● Recorded information

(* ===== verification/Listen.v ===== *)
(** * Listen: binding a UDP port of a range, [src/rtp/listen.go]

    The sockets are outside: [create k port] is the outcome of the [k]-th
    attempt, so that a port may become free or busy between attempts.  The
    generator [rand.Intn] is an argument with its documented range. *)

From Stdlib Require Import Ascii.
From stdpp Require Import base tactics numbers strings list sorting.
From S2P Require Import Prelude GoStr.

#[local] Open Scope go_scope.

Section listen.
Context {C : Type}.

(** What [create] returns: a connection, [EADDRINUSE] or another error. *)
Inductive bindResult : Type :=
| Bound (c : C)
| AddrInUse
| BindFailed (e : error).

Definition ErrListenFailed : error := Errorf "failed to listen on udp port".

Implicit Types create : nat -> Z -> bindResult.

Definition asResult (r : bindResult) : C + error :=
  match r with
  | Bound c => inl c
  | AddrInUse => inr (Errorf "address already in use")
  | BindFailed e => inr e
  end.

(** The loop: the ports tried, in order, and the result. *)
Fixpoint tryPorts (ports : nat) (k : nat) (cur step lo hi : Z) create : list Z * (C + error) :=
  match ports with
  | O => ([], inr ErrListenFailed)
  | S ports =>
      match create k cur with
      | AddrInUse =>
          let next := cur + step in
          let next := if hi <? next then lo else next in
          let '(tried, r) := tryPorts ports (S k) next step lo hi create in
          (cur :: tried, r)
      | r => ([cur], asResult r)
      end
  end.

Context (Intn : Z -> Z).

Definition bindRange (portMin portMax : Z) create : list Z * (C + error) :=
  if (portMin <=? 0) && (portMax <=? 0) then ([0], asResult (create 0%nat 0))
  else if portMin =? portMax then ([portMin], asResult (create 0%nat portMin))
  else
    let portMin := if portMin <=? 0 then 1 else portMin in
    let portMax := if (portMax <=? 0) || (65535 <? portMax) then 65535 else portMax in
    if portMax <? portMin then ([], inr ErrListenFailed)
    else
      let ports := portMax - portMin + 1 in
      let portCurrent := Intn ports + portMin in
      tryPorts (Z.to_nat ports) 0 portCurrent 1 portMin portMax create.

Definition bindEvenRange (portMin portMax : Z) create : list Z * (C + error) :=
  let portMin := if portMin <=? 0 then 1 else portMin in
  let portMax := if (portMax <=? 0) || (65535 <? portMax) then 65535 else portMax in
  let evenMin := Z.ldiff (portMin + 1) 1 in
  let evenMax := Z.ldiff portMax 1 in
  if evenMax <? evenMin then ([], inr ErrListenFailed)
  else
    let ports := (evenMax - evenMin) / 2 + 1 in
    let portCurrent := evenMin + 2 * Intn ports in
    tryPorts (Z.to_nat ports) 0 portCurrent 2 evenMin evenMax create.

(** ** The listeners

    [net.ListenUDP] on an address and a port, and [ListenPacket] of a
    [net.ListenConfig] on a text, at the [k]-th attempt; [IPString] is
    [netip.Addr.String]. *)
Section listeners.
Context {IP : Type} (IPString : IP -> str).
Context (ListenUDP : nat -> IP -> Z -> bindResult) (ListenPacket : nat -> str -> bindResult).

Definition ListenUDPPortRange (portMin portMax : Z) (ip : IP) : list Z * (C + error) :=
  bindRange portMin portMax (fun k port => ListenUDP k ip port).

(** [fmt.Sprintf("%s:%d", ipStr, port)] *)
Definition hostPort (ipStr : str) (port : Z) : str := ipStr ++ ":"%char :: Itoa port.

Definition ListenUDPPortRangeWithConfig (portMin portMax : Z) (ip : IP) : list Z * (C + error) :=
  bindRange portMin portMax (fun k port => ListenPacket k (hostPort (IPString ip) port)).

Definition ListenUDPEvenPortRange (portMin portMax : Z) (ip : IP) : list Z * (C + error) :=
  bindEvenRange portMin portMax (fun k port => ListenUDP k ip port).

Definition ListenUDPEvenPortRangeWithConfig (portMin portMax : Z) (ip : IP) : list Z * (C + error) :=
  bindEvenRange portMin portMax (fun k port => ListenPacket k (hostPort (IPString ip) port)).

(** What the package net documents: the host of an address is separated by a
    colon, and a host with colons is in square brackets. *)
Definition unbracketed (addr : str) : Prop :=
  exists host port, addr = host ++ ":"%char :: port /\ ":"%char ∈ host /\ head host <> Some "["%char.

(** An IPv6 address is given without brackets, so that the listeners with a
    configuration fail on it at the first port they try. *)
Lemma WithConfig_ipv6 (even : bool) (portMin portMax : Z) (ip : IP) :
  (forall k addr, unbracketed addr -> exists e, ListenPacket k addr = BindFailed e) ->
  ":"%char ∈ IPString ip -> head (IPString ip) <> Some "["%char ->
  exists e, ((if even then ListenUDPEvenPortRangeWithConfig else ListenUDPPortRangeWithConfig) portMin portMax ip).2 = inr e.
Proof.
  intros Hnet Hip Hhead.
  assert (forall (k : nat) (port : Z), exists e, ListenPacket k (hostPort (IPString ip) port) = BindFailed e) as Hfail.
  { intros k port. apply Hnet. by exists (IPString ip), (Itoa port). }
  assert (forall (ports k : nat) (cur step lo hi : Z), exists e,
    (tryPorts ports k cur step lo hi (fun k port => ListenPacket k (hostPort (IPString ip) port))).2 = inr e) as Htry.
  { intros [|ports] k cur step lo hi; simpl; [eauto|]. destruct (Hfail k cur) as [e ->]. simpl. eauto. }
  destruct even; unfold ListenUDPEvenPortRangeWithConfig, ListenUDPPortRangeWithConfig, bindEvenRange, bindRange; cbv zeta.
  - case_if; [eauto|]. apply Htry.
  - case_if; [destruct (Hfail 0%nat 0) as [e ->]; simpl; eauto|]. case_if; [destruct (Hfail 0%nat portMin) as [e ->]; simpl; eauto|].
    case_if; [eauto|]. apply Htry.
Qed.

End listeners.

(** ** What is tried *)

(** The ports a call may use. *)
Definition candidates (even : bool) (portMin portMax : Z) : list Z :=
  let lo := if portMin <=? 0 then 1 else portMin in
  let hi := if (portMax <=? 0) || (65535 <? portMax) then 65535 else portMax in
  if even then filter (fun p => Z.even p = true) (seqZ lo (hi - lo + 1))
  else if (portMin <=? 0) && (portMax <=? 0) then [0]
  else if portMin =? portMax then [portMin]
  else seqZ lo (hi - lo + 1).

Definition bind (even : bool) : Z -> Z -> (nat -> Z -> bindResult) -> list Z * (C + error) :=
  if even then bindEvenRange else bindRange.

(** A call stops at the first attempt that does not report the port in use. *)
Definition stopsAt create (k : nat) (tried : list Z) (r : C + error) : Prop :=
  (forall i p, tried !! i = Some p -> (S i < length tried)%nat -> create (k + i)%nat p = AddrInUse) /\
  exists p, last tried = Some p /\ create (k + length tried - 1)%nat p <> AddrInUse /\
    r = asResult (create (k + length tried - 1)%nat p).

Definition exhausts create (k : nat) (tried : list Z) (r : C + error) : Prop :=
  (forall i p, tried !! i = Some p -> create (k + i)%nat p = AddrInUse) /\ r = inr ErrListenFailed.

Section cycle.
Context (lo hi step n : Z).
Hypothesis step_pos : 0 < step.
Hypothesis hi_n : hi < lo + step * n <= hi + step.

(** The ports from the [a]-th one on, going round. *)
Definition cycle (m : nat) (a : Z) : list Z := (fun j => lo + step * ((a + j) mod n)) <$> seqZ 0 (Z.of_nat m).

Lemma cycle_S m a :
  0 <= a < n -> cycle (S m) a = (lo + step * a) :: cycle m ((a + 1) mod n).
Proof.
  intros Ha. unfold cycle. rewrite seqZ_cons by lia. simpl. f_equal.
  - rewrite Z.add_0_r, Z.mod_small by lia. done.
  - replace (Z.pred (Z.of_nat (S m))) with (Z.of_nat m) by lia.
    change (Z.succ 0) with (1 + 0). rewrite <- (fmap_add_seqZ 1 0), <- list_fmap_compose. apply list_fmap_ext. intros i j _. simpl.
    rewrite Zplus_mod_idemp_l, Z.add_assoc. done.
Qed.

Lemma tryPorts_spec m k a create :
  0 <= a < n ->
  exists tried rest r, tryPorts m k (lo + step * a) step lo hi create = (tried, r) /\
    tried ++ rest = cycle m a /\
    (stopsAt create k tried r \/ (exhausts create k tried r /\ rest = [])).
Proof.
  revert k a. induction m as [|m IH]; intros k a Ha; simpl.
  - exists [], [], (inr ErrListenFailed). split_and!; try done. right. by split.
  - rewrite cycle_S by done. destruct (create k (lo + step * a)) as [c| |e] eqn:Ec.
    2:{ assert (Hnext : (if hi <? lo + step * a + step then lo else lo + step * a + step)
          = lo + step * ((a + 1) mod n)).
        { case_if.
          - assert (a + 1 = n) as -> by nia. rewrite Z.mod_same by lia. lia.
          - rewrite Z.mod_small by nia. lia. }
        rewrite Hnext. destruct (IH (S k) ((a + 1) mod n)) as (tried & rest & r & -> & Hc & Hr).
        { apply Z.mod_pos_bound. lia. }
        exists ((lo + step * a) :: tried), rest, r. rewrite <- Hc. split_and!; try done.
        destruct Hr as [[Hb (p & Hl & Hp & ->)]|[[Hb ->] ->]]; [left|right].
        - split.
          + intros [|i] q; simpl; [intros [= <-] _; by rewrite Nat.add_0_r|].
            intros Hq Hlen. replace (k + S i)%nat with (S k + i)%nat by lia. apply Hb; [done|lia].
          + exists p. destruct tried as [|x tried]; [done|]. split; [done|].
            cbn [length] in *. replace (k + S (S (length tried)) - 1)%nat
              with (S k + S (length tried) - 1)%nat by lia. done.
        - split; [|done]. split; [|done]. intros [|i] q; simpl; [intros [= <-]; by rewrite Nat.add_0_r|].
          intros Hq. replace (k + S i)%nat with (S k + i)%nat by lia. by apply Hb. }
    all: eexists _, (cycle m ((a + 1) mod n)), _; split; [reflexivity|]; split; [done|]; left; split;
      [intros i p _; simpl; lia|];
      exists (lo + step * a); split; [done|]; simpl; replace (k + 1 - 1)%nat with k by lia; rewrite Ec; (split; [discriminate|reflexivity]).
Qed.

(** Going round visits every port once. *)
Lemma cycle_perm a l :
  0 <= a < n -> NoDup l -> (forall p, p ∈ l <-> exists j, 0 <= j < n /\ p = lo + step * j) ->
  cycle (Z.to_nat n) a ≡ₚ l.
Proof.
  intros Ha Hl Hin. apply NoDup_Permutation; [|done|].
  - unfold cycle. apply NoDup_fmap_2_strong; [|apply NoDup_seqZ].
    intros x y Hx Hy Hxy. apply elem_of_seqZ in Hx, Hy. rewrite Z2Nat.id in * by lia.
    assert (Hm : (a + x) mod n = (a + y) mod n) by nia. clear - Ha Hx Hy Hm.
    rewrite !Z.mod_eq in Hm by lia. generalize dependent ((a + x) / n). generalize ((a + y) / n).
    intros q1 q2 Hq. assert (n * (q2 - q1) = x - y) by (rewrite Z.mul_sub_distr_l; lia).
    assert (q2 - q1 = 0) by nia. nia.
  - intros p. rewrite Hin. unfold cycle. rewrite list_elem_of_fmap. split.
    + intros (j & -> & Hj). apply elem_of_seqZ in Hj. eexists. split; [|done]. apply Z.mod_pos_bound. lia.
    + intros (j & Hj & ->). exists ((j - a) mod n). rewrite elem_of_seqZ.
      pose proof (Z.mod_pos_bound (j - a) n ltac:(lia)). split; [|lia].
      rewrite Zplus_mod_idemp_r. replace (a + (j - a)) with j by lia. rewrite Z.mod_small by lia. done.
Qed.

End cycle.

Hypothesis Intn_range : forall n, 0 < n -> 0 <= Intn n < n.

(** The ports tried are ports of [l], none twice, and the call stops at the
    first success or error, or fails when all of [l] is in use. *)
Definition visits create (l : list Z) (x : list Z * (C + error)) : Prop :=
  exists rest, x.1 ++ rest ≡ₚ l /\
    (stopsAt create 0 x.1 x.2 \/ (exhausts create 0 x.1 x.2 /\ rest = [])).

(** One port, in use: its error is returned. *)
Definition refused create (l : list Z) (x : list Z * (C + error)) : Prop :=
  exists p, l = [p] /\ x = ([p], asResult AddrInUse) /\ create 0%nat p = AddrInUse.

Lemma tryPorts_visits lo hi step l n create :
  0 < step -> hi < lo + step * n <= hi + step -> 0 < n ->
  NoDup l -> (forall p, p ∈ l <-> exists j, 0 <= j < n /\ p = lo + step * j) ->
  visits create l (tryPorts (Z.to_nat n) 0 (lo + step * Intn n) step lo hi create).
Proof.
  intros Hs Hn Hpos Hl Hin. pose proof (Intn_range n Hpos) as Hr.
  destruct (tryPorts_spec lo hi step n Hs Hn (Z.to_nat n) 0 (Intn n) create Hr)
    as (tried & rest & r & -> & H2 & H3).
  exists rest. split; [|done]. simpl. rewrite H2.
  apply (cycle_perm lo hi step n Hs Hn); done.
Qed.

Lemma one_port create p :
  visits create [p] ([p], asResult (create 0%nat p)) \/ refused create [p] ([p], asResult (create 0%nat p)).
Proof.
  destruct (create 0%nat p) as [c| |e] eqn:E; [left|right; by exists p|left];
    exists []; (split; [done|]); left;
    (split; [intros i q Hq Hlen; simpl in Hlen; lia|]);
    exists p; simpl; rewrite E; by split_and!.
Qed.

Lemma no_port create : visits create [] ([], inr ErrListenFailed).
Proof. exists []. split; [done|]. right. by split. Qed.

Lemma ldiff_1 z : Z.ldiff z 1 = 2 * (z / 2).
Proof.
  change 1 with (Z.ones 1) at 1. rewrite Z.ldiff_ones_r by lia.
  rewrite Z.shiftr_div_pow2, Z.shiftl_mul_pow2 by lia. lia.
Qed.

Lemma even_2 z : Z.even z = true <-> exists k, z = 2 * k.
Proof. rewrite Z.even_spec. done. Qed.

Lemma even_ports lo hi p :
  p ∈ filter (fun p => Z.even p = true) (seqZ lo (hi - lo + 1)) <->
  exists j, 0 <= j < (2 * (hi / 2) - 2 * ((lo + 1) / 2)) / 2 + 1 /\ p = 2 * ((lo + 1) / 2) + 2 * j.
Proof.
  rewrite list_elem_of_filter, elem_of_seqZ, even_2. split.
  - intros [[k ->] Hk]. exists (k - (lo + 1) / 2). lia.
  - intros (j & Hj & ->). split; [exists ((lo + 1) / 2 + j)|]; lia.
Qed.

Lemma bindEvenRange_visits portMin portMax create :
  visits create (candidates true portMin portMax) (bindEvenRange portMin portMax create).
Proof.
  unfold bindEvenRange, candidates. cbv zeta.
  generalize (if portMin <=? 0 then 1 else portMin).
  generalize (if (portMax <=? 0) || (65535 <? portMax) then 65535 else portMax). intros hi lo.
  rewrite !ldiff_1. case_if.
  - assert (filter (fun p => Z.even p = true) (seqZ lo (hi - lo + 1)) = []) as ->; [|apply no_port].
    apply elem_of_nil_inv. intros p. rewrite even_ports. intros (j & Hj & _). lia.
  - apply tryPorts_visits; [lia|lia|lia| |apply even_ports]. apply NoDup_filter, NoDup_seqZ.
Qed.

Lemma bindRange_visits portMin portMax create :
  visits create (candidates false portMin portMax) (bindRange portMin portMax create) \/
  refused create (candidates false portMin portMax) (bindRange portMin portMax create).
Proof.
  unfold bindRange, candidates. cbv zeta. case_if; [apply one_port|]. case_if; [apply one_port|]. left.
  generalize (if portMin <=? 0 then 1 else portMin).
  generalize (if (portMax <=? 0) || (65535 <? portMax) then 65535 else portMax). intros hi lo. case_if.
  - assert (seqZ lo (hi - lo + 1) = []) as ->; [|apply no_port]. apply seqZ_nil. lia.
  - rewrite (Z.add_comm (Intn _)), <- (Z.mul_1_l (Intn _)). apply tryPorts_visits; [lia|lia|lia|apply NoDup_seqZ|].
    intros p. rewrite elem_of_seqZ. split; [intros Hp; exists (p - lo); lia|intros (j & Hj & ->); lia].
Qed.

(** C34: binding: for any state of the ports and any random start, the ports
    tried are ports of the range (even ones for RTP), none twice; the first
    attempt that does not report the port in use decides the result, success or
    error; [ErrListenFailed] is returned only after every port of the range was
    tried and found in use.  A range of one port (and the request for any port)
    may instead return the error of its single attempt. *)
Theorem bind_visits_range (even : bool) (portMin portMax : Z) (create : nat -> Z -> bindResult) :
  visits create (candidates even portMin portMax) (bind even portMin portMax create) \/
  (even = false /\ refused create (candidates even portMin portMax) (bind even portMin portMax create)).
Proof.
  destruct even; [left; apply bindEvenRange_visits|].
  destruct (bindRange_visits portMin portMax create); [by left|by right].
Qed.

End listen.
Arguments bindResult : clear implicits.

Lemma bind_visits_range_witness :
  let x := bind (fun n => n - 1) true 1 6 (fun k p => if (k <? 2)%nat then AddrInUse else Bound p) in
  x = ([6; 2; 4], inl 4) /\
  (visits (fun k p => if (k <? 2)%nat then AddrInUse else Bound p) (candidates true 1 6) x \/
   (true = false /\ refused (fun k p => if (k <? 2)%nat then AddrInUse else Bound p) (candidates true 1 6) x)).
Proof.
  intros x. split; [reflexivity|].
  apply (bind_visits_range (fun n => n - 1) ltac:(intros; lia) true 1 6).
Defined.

● Task
Above are some records; copy exactly the lines from the one with "0 <= a < n -> cycle" through the one with "rewrite Hnext. destruct", both included, and no others.

● Completed task
  0 <= a < n -> cycle (S m) a = (lo + step * a) :: cycle m ((a + 1) mod n).
Proof.
  intros Ha. unfold cycle. rewrite seqZ_cons by lia. simpl. f_equal.
  - rewrite Z.add_0_r, Z.mod_small by lia. done.
  - replace (Z.pred (Z.of_nat (S m))) with (Z.of_nat m) by lia.
    change (Z.succ 0) with (1 + 0). rewrite <- (fmap_add_seqZ 1 0), <- list_fmap_compose. apply list_fmap_ext. intros i j _. simpl.
    rewrite Zplus_mod_idemp_l, Z.add_assoc. done.
Qed.

Lemma tryPorts_spec m k a create :
  0 <= a < n ->
  exists tried rest r, tryPorts m k (lo + step * a) step lo hi create = (tried, r) /\
    tried ++ rest = cycle m a /\
    (stopsAt create k tried r \/ (exhausts create k tried r /\ rest = [])).
Proof.
  revert k a. induction m as [|m IH]; intros k a Ha; simpl.
  - exists [], [], (inr ErrListenFailed). split_and!; try done. right. by split.
  - rewrite cycle_S by done. destruct (create k (lo + step * a)) as [c| |e] eqn:Ec.
    2:{ assert (Hnext : (if hi <? lo + step * a + step then lo else lo + step * a + step)
          = lo + step * ((a + 1) mod n)).
        { case_if.
          - assert (a + 1 = n) as -> by nia. rewrite Z.mod_same by lia. lia.
          - rewrite Z.mod_small by nia. lia. }
        rewrite Hnext. destruct (IH (S k) ((a + 1) mod n)) as (tried & rest & r & -> & Hc & Hr).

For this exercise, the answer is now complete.